Start of MATERIAL TO PROCESS

Lemma the_finding_in db : get_finding db "t1" "fnd_0" ≠ None → the_finding db ∈ findings db.
Proof.
  unfold the_finding. destruct (get_finding db "t1" "fnd_0") as [f|] eqn:E; [|done].
  intros _. by apply (get_finding_in db "t1" "fnd_0").
Qed.

Lemma adjudication_refines_lifecycle_witness :
  perform svc approving reviewed_db = Ok (tt, approved_db) ∧
  (approved_db = reviewed_db ∨ lifecycle svc reviewed_db approved_db).
Proof.
  split; [apply approving_commits|].
  apply (adjudication_refines_lifecycle svc approving). apply approving_commits.
Defined.


Lemma closed_means_verified_witness :
  fnd_status (the_finding closed_db) = FindingStatus.CLOSED_VERIFIED ∧
  verified closed_db (the_finding closed_db).
Proof.
  split; [by vm_compute|]. apply (closed_means_verified svc).
  - apply state_reachable.
  - apply the_finding_in. by vm_compute.
  - by vm_compute.
Defined.

Lemma statuses_follow_table_witness :
  ∃ f', f' ∈ findings approved_db ∧ fspec f' = fspec (the_finding reviewed_db) ∧
    status_edge FindingStatus.PROPOSED (fnd_status f').
Proof.
  apply (statuses_follow_table svc approving reviewed_db approved_db (the_finding reviewed_db)).
  - apply state_reachable.
  - apply approving_commits.
  - apply the_finding_in. by vm_compute.
Defined.

Lemma one_dispute_pins_witness :
  length (finding_disputes disputed_db) = 1%nat ∧ one_open disputed_db ∧ pinned disputed_db.
Proof.
  split; [by vm_compute|].
  destruct (one_dispute_pins svc disputed_db) as (H1 & H2 & _); [apply state_reachable|by split].
Defined.

Lemma retest_exact_witness :
  ∃ x db', retest "t1" dave_retests declared_db = Ok (x, db') ∧
    ∃ a f, get_action declared_db "t1" "rma_12" = Some a ∧
      get_finding declared_db "t1" (act_finding_id (aspec a)) = Some f ∧ independent f a "dave" ∧
      snd x = FindingStatus.CLOSED_VERIFIED.
Proof.
  destruct (after_run_Ok (retest "t1" dave_retests) declared_db) as [x E]; [by vm_compute|].
  exists x. eexists. split; [exact E|].
  destruct (retest_exact _ _ _ _ _ E) as (a & f & Ha & Hf & Hi & [(p & Hp & _)|(_ & _ & Hx & _)]);
    [exfalso; vm_compute in Hp; exact (not_elem_of_nil _ Hp)|]. exists a, f. split_and!; assumption.
Defined.

Lemma every_move_recorded_witness :
  approved_db = reviewed_db ∨ ∃ e published,
    recorded (adj_ledger reviewed_db) (adj_ledger approved_db) e published ∧
    (published = false → findings approved_db = findings reviewed_db ∧
       approval_decisions approved_db = approval_decisions reviewed_db ∧
       finding_disputes approved_db = finding_disputes reviewed_db ∧
       retests approved_db = retests reviewed_db).
Proof. apply (every_move_recorded svc approving). apply approving_commits. Defined.

Lemma assess_never_lowers_witness :
  ∃ a db', assess_materiality "t1" assessment approved_db = Ok (a, db') ∧
    ∃ f v, get_finding approved_db "t1" "fnd_0" = Some f ∧
      get_finding db' "t1" "fnd_0" = Some (set_severity v f) ∧
      severity_rank v = Z.max (severity_rank (severity f)) (severity_rank (mat_severity_floor a)).
Proof.
  destruct (after_run_Ok (assess_materiality "t1" assessment) approved_db) as [a E]; [by vm_compute|].
  exists a. eexists. split; [exact E|].
  destruct (assess_never_lowers _ _ _ _ _ E) as (f & v & H1 & H2 & H3 & _). exists f, v. split_and!; assumption.
Defined.

Lemma content_digest_binds_witness :
  _content_hash (the_finding approved_db) = _content_hash (the_finding reviewed_db) ∧
  severity (the_finding approved_db) = severity (the_finding reviewed_db).
Proof.
  assert (E : _content_hash (the_finding approved_db) = _content_hash (the_finding reviewed_db))
    by (by vm_compute).
  assert (Hinj : Inj (=) (=) (sha256_hex (Sha256:=plain_digest))) by (by intros x y).
  split; [exact E|].
  exact (proj1 (proj2 (proj2 (proj1
    (content_digest_binds (the_finding approved_db) (the_finding reviewed_db) Hinj) E)))).
Defined.

Lemma assessment_exact_witness :
  ∃ q m s r, assess sample_inputs (Some default_policy) = Ok r ∧
    assessed sample_inputs default_policy q m s r ∧ dominates sample_inputs default_policy q m s ∧
    (res_material r = true ↔ fleb one s = true) ∧
    highest_band (severity_bands default_policy) s (res_severity_floor r).
Proof.
  apply assessment_exact; [by vm_compute..|].
  intros b Hb. repeat (apply elem_of_cons in Hb as [->|Hb]; [by vm_compute|]). by apply elem_of_nil in Hb.
Defined.

Lemma proposal_challenged_witness :
  ∃ x db', propose "t1" "eng" sample_finding "agent:tester" None [] first_db = Ok (x, db') ∧
    ∃ f', findings db' = [f'] ∧ fid f' = fst x ∧ fnd_status f' = FindingStatus.PROPOSED.
Proof.
  destruct (after_run_Ok (propose "t1" "eng" sample_finding "agent:tester" None []) first_db) as [x E]; [by vm_compute|].
  exists x. eexists. split; [exact E|].
  destruct (proposal_challenged _ _ _ _ _ _ _ _ _ E) as (f' & ds & H1 & H2 & _ & H4 & _).
  exists f'. split; [exact H1|]. split; [exact H2|]. apply H4. left. reflexivity.
Defined.

(** ** Where the code departs from what it documents *)

(** A finding rejected while a dispute is open goes back to
    PROPOSED when the dispute is answered, although nothing leaves REJECTED in the
    transition table. *)
Theorem rejected_finding_revived :
  adj_reachable svc rejected_db ∧
  fnd_status (the_finding rejected_db) = FindingStatus.REJECTED ∧
  ALLOWED_TRANSITIONS FindingStatus.REJECTED = [] ∧
  ∃ db', perform svc (resolving "dsp_12" DisputeResolution.MODIFIED) rejected_db = Ok (tt, db') ∧
    fnd_status (the_finding db') = FindingStatus.PROPOSED.
Proof.
  split; [apply state_reachable|]. split; [by vm_compute|]. split; [done|].
  destruct (after_run_Ok (perform svc (resolving "dsp_12" DisputeResolution.MODIFIED)) rejected_db) as [[] E]; [by vm_compute|].
  eexists. split; [exact E|]. by vm_compute.
Qed.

End of MATERIAL TO PROCESS

TASK TO COMPLETE | Above are records; repeat only the lines starting at the line with "(content_digest_binds (the_finding approved_db)" and ending at the line with "(** ** Where", exactly as they appear, both included.

EXERCISE ANSWER |
    (content_digest_binds (the_finding approved_db) (the_finding reviewed_db) Hinj) E)))).
Defined.

Lemma assessment_exact_witness :
  ∃ q m s r, assess sample_inputs (Some default_policy) = Ok r ∧
    assessed sample_inputs default_policy q m s r ∧ dominates sample_inputs default_policy q m s ∧
    (res_material r = true ↔ fleb one s = true) ∧
    highest_band (severity_bands default_policy) s (res_severity_floor r).
Proof.
  apply assessment_exact; [by vm_compute..|].
  intros b Hb. repeat (apply elem_of_cons in Hb as [->|Hb]; [by vm_compute|]). by apply elem_of_nil in Hb.
Defined.

Lemma proposal_challenged_witness :
  ∃ x db', propose "t1" "eng" sample_finding "agent:tester" None [] first_db = Ok (x, db') ∧
    ∃ f', findings db' = [f'] ∧ fid f' = fst x ∧ fnd_status f' = FindingStatus.PROPOSED.
Proof.
  destruct (after_run_Ok (propose "t1" "eng" sample_finding "agent:tester" None []) first_db) as [x E]; [by vm_compute|].
  exists x. eexists. split; [exact E|].
  destruct (proposal_challenged _ _ _ _ _ _ _ _ _ E) as (f' & ds & H1 & H2 & _ & H4 & _).
  exists f'. split; [exact H1|]. split; [exact H2|]. apply H4. left. reflexivity.
Defined.

(** ** Where the code departs from what it documents *)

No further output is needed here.